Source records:
• • • • • • •

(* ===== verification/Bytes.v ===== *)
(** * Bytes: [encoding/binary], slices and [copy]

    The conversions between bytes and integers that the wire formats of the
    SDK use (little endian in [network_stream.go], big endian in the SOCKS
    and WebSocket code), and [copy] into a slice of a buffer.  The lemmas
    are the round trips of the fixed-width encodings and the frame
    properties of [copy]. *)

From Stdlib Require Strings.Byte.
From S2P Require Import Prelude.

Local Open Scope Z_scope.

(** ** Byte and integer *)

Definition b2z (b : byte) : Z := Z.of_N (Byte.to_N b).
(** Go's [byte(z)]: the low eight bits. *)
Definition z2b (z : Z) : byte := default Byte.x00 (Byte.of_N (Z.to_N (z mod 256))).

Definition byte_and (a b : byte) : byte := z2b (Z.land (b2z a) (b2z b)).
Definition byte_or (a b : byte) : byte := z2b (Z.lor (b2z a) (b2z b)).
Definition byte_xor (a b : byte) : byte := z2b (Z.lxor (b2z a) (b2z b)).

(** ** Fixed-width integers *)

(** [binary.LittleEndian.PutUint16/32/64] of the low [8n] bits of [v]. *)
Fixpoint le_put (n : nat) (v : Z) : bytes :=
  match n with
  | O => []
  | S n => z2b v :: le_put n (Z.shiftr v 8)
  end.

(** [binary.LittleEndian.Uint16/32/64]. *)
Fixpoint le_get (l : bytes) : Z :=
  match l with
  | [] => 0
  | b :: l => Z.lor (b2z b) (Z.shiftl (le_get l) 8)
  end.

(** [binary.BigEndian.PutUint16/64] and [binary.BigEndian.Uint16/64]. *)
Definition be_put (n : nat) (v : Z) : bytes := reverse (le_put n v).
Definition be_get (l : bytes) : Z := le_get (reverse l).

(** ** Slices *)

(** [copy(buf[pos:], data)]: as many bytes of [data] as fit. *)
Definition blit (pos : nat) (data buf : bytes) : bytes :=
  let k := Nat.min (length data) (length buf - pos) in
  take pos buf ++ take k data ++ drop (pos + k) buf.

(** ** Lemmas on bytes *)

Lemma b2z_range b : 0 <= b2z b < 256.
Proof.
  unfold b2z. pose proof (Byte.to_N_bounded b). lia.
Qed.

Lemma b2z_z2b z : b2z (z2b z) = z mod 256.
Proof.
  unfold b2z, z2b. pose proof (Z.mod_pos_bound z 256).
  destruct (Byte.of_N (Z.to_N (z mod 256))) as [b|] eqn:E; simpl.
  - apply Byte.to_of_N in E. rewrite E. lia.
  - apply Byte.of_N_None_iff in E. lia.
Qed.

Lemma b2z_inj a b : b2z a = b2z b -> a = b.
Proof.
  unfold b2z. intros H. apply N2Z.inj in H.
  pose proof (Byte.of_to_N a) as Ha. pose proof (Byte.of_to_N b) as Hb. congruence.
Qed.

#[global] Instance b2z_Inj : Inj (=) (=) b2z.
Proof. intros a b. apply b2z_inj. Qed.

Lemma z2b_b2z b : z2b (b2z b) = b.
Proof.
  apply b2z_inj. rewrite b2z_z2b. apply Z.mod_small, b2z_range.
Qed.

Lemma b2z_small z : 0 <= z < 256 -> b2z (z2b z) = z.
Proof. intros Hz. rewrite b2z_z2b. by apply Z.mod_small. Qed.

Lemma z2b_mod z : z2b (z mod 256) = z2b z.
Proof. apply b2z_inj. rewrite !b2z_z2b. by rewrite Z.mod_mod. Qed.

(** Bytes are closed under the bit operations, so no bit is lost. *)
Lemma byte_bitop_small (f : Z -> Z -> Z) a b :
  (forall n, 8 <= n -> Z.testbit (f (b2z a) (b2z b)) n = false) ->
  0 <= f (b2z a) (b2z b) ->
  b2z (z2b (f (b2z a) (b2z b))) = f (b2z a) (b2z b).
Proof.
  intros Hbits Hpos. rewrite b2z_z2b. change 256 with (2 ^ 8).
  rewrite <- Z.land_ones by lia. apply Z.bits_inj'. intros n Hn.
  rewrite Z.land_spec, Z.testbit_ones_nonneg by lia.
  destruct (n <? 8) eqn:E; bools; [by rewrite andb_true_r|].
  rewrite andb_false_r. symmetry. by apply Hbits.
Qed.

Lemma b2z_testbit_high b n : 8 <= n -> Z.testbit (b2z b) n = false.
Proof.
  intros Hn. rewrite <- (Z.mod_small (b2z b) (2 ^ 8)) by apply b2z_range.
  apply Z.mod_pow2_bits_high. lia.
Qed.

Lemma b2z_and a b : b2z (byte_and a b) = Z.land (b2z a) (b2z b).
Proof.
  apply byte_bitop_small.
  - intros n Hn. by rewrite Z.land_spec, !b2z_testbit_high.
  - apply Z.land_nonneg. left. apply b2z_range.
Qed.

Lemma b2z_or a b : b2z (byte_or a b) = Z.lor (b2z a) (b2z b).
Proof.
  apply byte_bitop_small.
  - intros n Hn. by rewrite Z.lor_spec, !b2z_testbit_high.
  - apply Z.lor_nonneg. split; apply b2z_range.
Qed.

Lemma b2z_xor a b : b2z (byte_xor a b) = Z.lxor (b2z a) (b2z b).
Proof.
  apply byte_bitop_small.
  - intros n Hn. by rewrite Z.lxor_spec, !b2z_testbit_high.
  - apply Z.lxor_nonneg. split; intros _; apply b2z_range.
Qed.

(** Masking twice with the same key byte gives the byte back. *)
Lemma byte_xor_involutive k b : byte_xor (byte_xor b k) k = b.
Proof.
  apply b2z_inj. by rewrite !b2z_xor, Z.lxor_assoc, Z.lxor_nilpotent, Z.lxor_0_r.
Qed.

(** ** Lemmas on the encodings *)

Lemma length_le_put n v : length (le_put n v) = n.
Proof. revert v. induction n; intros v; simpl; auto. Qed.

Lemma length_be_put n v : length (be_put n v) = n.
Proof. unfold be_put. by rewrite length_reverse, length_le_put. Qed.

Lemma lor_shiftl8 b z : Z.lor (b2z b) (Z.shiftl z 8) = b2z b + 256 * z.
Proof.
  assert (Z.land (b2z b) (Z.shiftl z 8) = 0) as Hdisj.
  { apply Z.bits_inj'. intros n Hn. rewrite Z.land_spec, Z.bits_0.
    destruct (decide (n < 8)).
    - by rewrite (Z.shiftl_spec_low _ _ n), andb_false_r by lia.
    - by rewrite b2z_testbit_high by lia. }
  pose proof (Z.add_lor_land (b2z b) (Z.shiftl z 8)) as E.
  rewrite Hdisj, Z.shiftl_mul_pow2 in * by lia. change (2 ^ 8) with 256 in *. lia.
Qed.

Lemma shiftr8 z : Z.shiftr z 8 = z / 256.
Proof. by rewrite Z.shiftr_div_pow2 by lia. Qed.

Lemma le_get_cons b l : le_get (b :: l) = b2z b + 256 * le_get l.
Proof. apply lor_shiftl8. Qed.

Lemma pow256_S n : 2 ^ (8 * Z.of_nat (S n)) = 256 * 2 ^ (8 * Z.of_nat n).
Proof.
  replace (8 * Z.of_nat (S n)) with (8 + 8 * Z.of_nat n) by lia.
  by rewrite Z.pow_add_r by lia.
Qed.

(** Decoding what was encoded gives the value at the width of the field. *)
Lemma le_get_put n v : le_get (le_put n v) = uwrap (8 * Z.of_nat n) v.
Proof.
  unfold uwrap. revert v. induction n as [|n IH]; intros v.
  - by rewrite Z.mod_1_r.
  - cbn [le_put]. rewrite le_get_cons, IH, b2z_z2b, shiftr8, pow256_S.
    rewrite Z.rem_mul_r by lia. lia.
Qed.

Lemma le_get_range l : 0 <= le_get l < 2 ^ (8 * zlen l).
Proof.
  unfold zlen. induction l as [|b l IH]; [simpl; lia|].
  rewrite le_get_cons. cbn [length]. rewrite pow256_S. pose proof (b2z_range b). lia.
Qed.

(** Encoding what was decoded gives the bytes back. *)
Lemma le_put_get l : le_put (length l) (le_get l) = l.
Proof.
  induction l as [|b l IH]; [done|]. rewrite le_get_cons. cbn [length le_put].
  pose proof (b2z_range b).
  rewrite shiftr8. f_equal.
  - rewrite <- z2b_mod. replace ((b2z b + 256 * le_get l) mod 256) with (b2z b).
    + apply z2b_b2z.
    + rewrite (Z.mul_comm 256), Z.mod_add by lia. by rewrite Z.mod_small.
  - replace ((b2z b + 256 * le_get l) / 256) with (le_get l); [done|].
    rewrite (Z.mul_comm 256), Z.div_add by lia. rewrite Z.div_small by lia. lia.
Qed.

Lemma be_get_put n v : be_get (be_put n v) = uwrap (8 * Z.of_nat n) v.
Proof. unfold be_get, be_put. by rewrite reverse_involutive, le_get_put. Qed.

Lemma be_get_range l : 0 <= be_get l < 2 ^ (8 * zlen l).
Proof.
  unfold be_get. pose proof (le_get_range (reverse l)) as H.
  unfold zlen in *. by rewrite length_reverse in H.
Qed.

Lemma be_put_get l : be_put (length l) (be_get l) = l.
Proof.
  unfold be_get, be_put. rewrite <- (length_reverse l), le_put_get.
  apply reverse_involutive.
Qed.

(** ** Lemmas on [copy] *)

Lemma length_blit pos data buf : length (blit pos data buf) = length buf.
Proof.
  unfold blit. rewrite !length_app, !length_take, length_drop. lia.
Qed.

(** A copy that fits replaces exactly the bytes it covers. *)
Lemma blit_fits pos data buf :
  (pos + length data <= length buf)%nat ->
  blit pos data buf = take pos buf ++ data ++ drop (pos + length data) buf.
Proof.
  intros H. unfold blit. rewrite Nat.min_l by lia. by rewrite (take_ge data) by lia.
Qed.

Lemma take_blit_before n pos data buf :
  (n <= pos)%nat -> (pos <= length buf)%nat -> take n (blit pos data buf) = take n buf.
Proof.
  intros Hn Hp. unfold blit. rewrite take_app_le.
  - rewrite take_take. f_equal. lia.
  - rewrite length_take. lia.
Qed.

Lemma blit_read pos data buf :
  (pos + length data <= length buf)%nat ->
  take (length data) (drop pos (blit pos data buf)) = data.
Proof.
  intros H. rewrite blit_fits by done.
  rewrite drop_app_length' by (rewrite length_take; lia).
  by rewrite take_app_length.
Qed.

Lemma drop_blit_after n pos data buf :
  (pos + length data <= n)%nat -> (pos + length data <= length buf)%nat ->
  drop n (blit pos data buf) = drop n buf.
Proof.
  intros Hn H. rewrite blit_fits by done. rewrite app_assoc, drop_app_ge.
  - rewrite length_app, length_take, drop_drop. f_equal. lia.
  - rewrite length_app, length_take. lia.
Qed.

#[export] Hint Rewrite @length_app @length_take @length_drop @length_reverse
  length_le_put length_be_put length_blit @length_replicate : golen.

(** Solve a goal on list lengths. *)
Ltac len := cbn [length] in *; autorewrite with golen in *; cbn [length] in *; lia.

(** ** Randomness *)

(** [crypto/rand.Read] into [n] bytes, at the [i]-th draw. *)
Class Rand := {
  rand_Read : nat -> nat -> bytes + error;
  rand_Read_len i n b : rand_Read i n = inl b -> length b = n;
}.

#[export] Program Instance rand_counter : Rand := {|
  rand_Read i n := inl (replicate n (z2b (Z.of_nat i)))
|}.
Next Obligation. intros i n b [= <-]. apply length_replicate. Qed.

• • • • • • •

§ Exercise directions: Your response should be made up of the lines in the data that contain the word "done".

§ Solved exercise:
  induction l as [|b l IH]; [done|]. rewrite le_get_cons. cbn [length le_put].
  - replace ((b2z b + 256 * le_get l) / 256) with (le_get l); [done|].
  intros H. rewrite blit_fits by done.
  intros Hn H. rewrite blit_fits by done. rewrite app_assoc, drop_app_ge.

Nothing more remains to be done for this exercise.